Vitrojet, indispensable for electron microscopes
Thanks to cryo-electron microscopy, scientists can see inside cells, all the way down to the molecular level. This revolution makes it possible to analyze the precise composition of the many thousands of proteins. It might also reveal the mysteries of how diseases such as Alzheimer’s or tuberculosis develop. Based in Maastricht and a spin-off of the Nanoscopy department of the FHML faculty at MUMC+, CryoSol-World is joining the revolution with a device that makes research material suitable for studying under a microscope, quickly and efficiently.
In 2001, Dr. Peter Frederik of FHML (Faculty of Health, Medicine and Life Sciences) worked with Maastricht Instruments, a spin-off of the technical division of IDEE of the medical faculty of Maastricht University, to develop the Vitrobot. This instrument freezes research material incredibly fast onto a small plate, making it suitable for studying under an electron microscope.
The Eindhoven-based manufacturer of electron microscopes FEI (now Thermo Fisher) quickly saw the potential of this development and purchased the license. There are now hundreds of Vitrobots in hospital laboratories and research centers all over the world. “An electron microscope allows you to see a lot more detail than you would with a standard light microscope,” explains Bas Lemmens of CryoSol-World, who was involved in the development of the Vitrobot together with Frank Nijpels. “Electron microscopes and cameras have undergone major improvements in recent years, and better software has been written to make 3D images as small as 0.2 nanometers visible. These developments have really accelerated the progress being made in the research method.”
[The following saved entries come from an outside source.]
(* ===== verification/SystemVerified.v ===== *)
(** * SystemVerified: every admissible run of system operations verifies

    Block production folds the queued events into the digests and hands the
    verifier snapshots; by the invariant of [SystemInvariant] the replay of
    [verify_system_transition] agrees with the live accounts.  The last theorem
    shows why key operations on accounts created in the same block are
    excluded. *)
From S2P Require Import Prelude Types Order EngineSettlement Account Digest Validation OrderBook BatchSettlement Snapshots Finalize Witness Sidecar SettlementVerifier VerifierAgreement L1Protocol DepositFrontier AccountKeys SystemVerifier Bridge Sequencer BridgeOps SystemPhase SystemEffects SystemAgreement SystemInvariant.

Section ops.
Context (blake3 sha256 : Bytes → Bytes).

(** ** Block production *)

Lemma fold_account_event_get enc st i id :
  as_get (fold_account_event blake3 enc st i) id =
  (λ a, if decide (id = i) then set_events_digest (update_digest blake3 (acc_events_digest a) enc) a else a) <$> as_get st id.
Proof.
  unfold fold_account_event. destruct (as_get st i) as [a|] eqn:Ha.
  - unfold as_get in *. cbn. rewrite lookup_insert. case_decide as Hi; [subst; rewrite Ha; cbn; by rewrite decide_True|].
    destruct (as_accounts st !! id); cbn; [|done]. by rewrite decide_False by congruence.
  - case_decide as Hi; [subst; by rewrite Ha|]. by destruct (as_get st id).
Qed.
This is putting it mildly: last year, a team comprised of a Swiss, German and Brit won the Nobel prize for their research on using cryo-EM, as the method is known, to examine proteins at the molecular level. “Fantastic,” continues Bas Lemmens, bioprocess technician. “The structures of the proteins in a human cell are made visible in one go. Viruses and bacteria may be dissected down to the smallest detail. Now that scientists can see the structure of cells and how they behave, this can serve as the foundation for the development of medicines and vaccines.”
The method is essentially simple. Research material such as a protein in solution is mounted or fixed to a slide in the Vitrobot and then viewed through a microscope. This fixation occurs by freezing the material at a high rate of speed. “Something often goes wrong during the first phase. Only one out of four samples ultimately ends up being suitable for obtaining an image and using it to collect data. With the other samples, we don’t find out until it is under the microscope that something went wrong during the freezing process, for example that the ice is full of crystals which prevents the microscope from recording images. Sometimes, a lot of research material gets lost during the current freezing process. This may not seem like such a bad thing, but it’s often incredibly time-consuming and expensive to isolate a protein, for example. Suppose that you only have access to a couple of microliters and you ruin these in the Vitrobot; this is disappointing for the scientist. The current devices also need a relatively large quantity of material in order to produce one sample.”
In short, the ultramodern cryo-EM would benefit from a better and more stable supply of samples. This is an excellent reason for the Nanoscopy researchers to work with CryoSol to develop a new generation of sample preparation technology, this time with the help of Frank Nijpels, who was there at the inception of the successful Vitrobot. The process was supervised by Professor Peter Peters, head of the Nanoscopy department.
For a little less than three years, the team, supervised by Dr. Bart Beulen, worked on the new device, christened Vitrojet. The first prototype is now ready, and a company has been set up to finish developing the device and launching it on the market: CryoSol. “We expect to be able to place the first devices in mid-2019 with labs in Germany, the UK, China and the US, among other countries,” says Bas Lemmens, who works as a business developer at CryoSol.
It shouldn’t be hard to persuade people. “No, the Vitrojet is a fully automated system in which 90 percent of the samples are suitable for the microscope. This is a vast improvement over the 25 percent that are currently suitable. This is because our work is automated, and we use a different method for applying and freezing the samples. When you think that an electron microscope costs 6000 Euros per day to use, then we’re talking about a major time and cost savings on an annual basis. You could just purchase an additional microscope to meet your research objectives, but one of these microscopes costs around six million Euros. I can’t really say anything about the price right now, but the Vitrojet will be a much better solution. We believe that the Vitrojet can be just as successful as its predecessor.”